DESCRIPTION OF THE TASK | Going through the data below, copy out each line where the word "exact" shows up.

*** Opening DATA TO PROCESS ***

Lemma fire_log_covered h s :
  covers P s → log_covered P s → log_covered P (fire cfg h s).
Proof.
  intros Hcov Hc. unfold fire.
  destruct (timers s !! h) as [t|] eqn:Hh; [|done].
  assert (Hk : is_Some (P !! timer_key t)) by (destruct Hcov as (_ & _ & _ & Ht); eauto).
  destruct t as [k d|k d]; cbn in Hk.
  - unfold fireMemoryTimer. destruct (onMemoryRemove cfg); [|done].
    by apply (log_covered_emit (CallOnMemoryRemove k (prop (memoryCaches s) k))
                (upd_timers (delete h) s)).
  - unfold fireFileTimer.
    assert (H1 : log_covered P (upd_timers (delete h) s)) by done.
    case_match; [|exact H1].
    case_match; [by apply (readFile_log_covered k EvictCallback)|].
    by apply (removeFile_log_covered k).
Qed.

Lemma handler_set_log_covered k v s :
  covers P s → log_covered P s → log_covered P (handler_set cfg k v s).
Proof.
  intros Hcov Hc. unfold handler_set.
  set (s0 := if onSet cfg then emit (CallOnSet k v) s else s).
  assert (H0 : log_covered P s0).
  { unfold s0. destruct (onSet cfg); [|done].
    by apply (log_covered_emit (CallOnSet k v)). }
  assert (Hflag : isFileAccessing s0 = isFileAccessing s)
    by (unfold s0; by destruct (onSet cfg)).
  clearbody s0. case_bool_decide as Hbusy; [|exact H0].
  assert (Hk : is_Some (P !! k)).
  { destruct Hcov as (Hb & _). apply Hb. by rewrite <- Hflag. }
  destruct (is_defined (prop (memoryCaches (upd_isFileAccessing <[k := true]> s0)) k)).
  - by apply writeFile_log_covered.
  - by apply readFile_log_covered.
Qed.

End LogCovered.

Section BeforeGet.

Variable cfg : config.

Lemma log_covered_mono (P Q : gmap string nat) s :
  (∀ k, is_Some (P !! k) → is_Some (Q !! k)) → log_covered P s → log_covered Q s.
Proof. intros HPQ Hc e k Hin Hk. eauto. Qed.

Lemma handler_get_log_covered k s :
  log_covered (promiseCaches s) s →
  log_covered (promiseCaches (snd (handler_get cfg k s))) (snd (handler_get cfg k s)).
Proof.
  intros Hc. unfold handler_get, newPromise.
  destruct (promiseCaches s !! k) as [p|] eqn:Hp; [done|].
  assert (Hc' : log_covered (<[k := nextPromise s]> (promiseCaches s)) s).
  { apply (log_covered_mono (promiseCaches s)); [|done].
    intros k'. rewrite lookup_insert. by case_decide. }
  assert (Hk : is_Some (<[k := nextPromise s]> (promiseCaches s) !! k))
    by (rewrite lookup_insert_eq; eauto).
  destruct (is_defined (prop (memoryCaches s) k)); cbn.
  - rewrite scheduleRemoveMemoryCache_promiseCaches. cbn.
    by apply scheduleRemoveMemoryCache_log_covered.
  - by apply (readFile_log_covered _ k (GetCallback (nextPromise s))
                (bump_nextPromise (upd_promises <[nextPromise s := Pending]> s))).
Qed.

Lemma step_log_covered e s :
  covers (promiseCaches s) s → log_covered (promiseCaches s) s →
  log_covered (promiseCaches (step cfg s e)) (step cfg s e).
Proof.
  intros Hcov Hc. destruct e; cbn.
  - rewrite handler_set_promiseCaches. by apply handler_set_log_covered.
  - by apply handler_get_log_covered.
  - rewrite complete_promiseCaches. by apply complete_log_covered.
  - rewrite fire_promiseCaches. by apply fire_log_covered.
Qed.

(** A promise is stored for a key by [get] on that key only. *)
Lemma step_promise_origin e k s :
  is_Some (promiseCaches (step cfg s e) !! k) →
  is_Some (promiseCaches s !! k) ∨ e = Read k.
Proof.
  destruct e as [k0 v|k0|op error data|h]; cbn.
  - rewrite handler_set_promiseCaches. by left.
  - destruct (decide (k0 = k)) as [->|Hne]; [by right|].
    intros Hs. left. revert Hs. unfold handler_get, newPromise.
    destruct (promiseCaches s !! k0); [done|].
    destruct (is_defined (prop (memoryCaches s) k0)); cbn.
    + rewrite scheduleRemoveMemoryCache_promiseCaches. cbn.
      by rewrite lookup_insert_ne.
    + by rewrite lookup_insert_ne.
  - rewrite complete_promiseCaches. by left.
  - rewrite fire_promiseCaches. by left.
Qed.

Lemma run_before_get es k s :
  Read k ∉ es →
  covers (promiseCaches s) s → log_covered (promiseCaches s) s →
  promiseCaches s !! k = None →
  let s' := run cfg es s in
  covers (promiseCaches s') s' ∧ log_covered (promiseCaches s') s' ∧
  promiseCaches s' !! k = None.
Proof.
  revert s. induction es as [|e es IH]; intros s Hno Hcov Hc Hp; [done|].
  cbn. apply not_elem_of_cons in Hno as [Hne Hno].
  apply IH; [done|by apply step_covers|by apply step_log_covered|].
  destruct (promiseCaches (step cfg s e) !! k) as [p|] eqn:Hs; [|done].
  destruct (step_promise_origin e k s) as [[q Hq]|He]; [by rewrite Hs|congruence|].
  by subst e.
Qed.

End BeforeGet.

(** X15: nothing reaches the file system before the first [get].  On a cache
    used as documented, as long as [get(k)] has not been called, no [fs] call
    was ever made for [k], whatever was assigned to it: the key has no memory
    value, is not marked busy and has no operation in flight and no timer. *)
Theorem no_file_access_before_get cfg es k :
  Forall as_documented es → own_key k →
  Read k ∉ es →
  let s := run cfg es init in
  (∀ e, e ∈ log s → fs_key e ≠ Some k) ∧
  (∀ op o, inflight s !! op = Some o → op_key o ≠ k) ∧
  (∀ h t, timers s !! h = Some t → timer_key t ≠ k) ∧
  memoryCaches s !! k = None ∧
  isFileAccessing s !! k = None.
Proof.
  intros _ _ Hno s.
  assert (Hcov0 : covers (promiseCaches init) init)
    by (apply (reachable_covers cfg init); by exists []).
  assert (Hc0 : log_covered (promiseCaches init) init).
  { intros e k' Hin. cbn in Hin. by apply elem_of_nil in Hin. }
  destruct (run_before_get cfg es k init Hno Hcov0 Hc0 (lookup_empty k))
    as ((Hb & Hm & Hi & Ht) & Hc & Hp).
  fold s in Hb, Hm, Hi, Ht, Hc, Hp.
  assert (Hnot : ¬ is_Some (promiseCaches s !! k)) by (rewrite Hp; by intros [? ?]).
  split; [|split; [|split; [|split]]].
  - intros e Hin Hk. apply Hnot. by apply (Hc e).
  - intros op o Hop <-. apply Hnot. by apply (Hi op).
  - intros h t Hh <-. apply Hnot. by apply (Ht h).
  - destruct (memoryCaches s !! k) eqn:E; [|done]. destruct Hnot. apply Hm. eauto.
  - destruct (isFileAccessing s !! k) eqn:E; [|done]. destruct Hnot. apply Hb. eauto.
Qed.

*** Closing DATA TO PROCESS ***

COMPLETED EXERCISE |
    case_match; [|exact H1].
  clearbody s0. case_bool_decide as Hbusy; [|exact H0].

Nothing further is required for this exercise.